## TASK GOAL
The count of lines with the string "against" in the material is all that should be returned.

## EXERCISE DATA
(* ===== verification/Prelude.v ===== *)
(** * A verification development for bsdm-proxy

    bsdm-proxy is a caching, filtering forward and reverse proxy with its control
    plane.  A request passes the reverse proxy's gate, authentication, the rate
    limiter, a WASM hook and the policy (ACL, categories, threat scores, cached
    decisions); then the caches (L1 in memory, L2 in Redis, a cache of LLM answers);
    then, on a miss, coalescing with equal misses, the DLP scan of its body, ICAP,
    the hierarchy of peer caches and the origin; and its response is streamed or
    buffered, stored, and reported as an event.  Operators and endpoint agents use
    the control plane, which edits the same components.  Clients that send CONNECT
    get a tunnel or an intercepted TLS session, whose requests take the same path.
    Beside the proxy run a DNS sinkhole that serves the zone compiled by the RPZ API,
    an indexer that stores the proxy's events and searches them, an alert worker that
    posts findings over the request log to a webhook, a machine-learning worker whose
    scores the proxy polls and enforces, a packet filter in the kernel, and on the
    endpoints an agent that follows the policy the control plane publishes.

    ** Conventions

    Definitions carry the names of the Rust items they translate.  Unsigned
    integers are [N] with their wrap-around and saturation written out, times are
    [N] in nanoseconds, floats are binary64 and binary32 of Stdlib's [SpecFloat],
    strings and byte strings are [string], [HashMap] and [HashSet] are [gmap] and
    [gset].  State is passed explicitly; [result] is Rust's; an outer [option] is
    [None] where the code panics.  Clocks, random numbers, iteration orders of hash
    tables, file contents and replies of services are arguments.  Third-party crates
    (regex, quick_cache, zstd and brotli, sha2, base64, aho-corasick, serde_json,
    url, http, ldap3, sspi) are classes, with what their documentation promises as a
    class of laws; every theorem that uses laws has a witness with an instance.

    ** Files and sources (under src/proxy/src/ unless said otherwise)

    - Prelude, Hosts, Net, Bytes, Utf8, Float64: the standard library as the sources
      use it: text, integers, parsing of numbers, addresses, host names, UTF-8,
      floats; eviction; shared tactics and hints.
    - Acl: acl.rs (rules, matchers, [check_access], the copy-on-write handle).
      AclApi: acl_api.rs, acl_config.rs, security_util.rs.
    - CacheEntry: cache.rs, cache_body.rs, cache_compress.rs, cache_freshness.rs.
      L1Cache: sharded_cache.rs, tag_index.rs.  L2Cache: l2_cache.rs,
      streaming_miss.rs.  MissCoalesce: miss_coalesce.rs.
    - Http: header maps.  RateLimit: rate_limit.rs.  PolicyCache: policy_cache.rs.
      Inspection: dlp.rs, casb.rs.
    - CacheDigest: cache_digest.rs, cache_key.rs.  PeerProtocols: icp.rs, htcp.rs.
      Peers: peers.rs, selection.rs.  Hierarchy: hierarchy.rs.  Discovery:
      hierarchy_config.rs, peer_discovery.rs.
    - ThreatScore: threat_score_cache.rs.  Categorization: categorization.rs.
      Pinning: pinning.rs.  Policy: policy_config.rs and the policy part of
      proxy_service.rs.
    - Dns: src/dns-sinkhole/src/ dns.rs, zone.rs, server.rs, doh_dot.rs.  DnsStart:
      its config.rs and main.rs, with the admin port.  RpzApi: rpz_api.rs.
    - Sessions: session.rs, session_store.rs.  SemanticCache: semantic_cache.rs.
      Auth: auth.rs.  SspiAuth: auth_config.rs, auth_sspi.rs, as an instance of the
      engine Auth is proved against.  ReverseProxy: reverse_proxy.rs.  PeerFetch:
      peer_fetch.rs.
    - Effects: programs over commands, their runs, and the logic of protocols.
      ProxyService: [handle_request] of proxy_service.rs with all its stages, and
      perf.rs, as a program whose commands go to the shared components.
    - Pipeline: what holds in every run of a request, whatever the components
      answer and other requests do in between.  System: the components wired
      together as the answers to the commands.
    - Devices: device_registry.rs, with Redis as a store whose every command may be
      refused or lose its reply.  AgentCrl: agent_crl.rs, agent_ocsp.rs.
      AgentPolicy: agent_policy_hub.rs, agent_events.rs.  AgentApi: agent_api.rs.
    - ControlConfig: runtime_config.rs, security_defaults.rs, threat_sync.rs,
      amneziawg.rs.  Tls: tls.rs, control_mtls.rs, the staples of agent_ocsp.rs.
      ControlApi: control_api.rs, control_grpc.rs, search_proxy.rs,
      upstream.rs, and the ports of server.rs, as one state that the handlers
      change.  ControlAccess: what holds of them.
    - Icap: icap.rs, its requests and the reader of responses over network segments.
      Connect: client connections of server.rs, with CONNECT, the tunnel and the
      intercepted session, as programs around [handle_request].
    - ClickHouse: clickhouse.rs of the two workers.  AlertWorker:
      src/alert-worker/src/, with the inputs of a cycle as a record.  MlScoring and
      MlWorker: src/ml-worker/src/, the models in binary64 and the cycles as
      programs over commands.
    - EventStores: src/bsdm-events/src/ and the stores of src/cache-indexer/src/.
      Indexer: the search API, the admin port and the Kafka consumer of
      src/cache-indexer/src/.  EventPipeline: pipeline.rs, the queue between requests
      and Kafka or the indexer.
    - WasmHost: wasm_host.rs, src/bsdm-wasm-sdk/, src/examples/wasm/rust_plugin/.
      Ebpf: ebpf.rs, src/bpf/xdp_drop.c.  EndpointAgent: src/examples/agent-spike/src/.

    ** What the theorems show

    - Pipeline: nothing is looked up, fetched or sent before the limiter and the
      policy admitted the request, and a denial is what the client gets; no body
      leaves unscanned; every flight a request leads is completed; caches are used
      only under the request's own keys; every stored entry is a storable response
      that was sent for it, or an entry read before.
    - System: with all components wired together every request of a sequence is
      answered, without panic and without waiting for ever, and every table stays
      within its bound.
    - Connect: no CONNECT reaches a host before the limiter and the policy admitted
      it, every request of an intercepted session goes through the whole pipeline
      and only to the host of the CONNECT; and the defect that a capital letter or a
      trailing dot evades domain rules.
    - Tls: every intercepted domain gets a configuration for its own certificate,
      however tasks interleave over the caches; agent certificates are what the
      request and the CA say.  Icap: a chunked verdict is read back however the
      network cuts it.
    - Workers: the alert worker's deduplication is exact against the history of its
      posts, and its counters balance; every score of the models is a number in its
      range, with a clip that is not infinite and finite baselines; a cycle publishes
      exactly what it scored, and does not panic with accepted settings and a time to
      live whose dates exist; and a published score that reaches the threshold of the
      proxy denies the requests it is about.
    - Events: once a process of the indexer drains the topic every event the broker
      took has exactly one row in SQLite, whatever crashed before; the stores agree;
      in a production profile nothing is read or changed without a token.
    - Extensions: whatever a WASM guest does, its hook can only deny, or set
      well-formed headers; the XDP program drops exactly the blocked addresses and
      stays within the frame.
    - Endpoint agent: it enforces what the control plane published, follows the
      versions of the hub, its events are accepted, its policy always comes from the
      control plane or is the built-in one, and on Linux its files for the system proxy
      are gone after a session.
    - Authorization: the rules engine refines the specification "first matching
      rule by priority"; the policy allows exactly what the ACL, the categories and
      the scores allow; interception happens exactly when configured; nobody is
      admitted on stale credentials, nor by NTLM without the helper's word; OIDC
      logins need every check; the ACL API acts only with its token.
    - Caches: a hit serves the body the origin sent; entries survive Redis; the
      store decision and the lifetimes; L1 and its tag index agree; a purge removes
      exactly the tagged entries; followers get their leader's outcome.
    - Bounds: token buckets decide exactly, and tables of the limiter, sessions,
      policy and index are bounded.
    - Peers: datagrams and announcements are read back; a sibling hit is one the
      sibling reported; digests have no false negatives; the registry's invariant;
      with mutual TLS set nothing is sent to a peer in the clear.
    - DNS: every packet is answered (compression loops included), questions are read
      back, a listed name is never forwarded; once the compiled zone is written and
      reloaded, exactly the names the lists and rules name are blocked; and a zone
      served is always one that was parsed whole.
    - Control plane: without the control token only the agents' part of the state
      can change, and without any credential nothing; device tokens refine their
      specification; a revoked device is refused everywhere on its node; what is
      said to be persisted survives a restart; applied settings are read back; a
      purge by tag reaches both tiers; and the defects found on the way, as
      theorems (files served to anybody, revocations undone by other nodes).
    - LLM cache: accepted embeddings have one length and bounded similarity, the
      near hit is the nearest, and what makes two bodies equal.
    - Theorems that record defects of the code say so in their comments: what an
      LDAP bind's result code does not do, a truncated stream that is cached, a
      streamed LLM answer that is never stored, and others in their components.

    ** Fuel and bounds

    [read_name_loop] of Dns takes the fuel [name_fuel], which is enough for every
    packet ([dns_processing_total]); a DoT connection takes the length of its
    input, as does the chunked decoder of Icap ([decode_chunked_fuel]); the
    hexadecimal printer of Icap takes the number of digits. Every other recursion
    is structural. Nothing is proved only for runs that end: [proxy_answers_all]
    gives the answers. The floats of RateLimit are proved exact for bursts up to
    1000.

    ** Interleaving

    Components are functions of their state.  Where requests interleave, the
    theorems quantify over runs: MissCoalesce and the handle of Acl are step
    relations, Auth, Peers and L1Cache have reachability relations, and in Pipeline
    a run of a request is any sequence of answers to its commands, as are the runs of
    a connection in Connect and of a cycle in MlWorker.  Tls lets any number of tasks
    take turns over the certificate caches.  EventPipeline lets tasks and the worker
    take turns over the queue, Indexer takes deliveries, crashes and redeliveries in
    any order, DnsStart changes of the zone file, reloads and queries.  System serves
    requests one after the other.

    ** Not modelled

    Sockets, listeners, the TLS handshake and record layer (rustls), timers, and the
    wiring of the programs (main.rs of the proxy and of the workers, the rest of
    server.rs): I/O, and construction of the components.  The metrics registries:
    counters without effect on the answers.  What wasmtime, the sspi crate, bpftool,
    Kafka and the databases do inside.  The user interfaces are browser programs over
    the control API; charts, packaging and test harnesses are not part of the
    programs. *)

From Stdlib Require Import Ascii String NArith ZArith Lia Sorting.Sorted Sorting.Permutation.
From stdpp Require Import base option gmap sets strings pretty numbers list.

## ANSWER BOX
2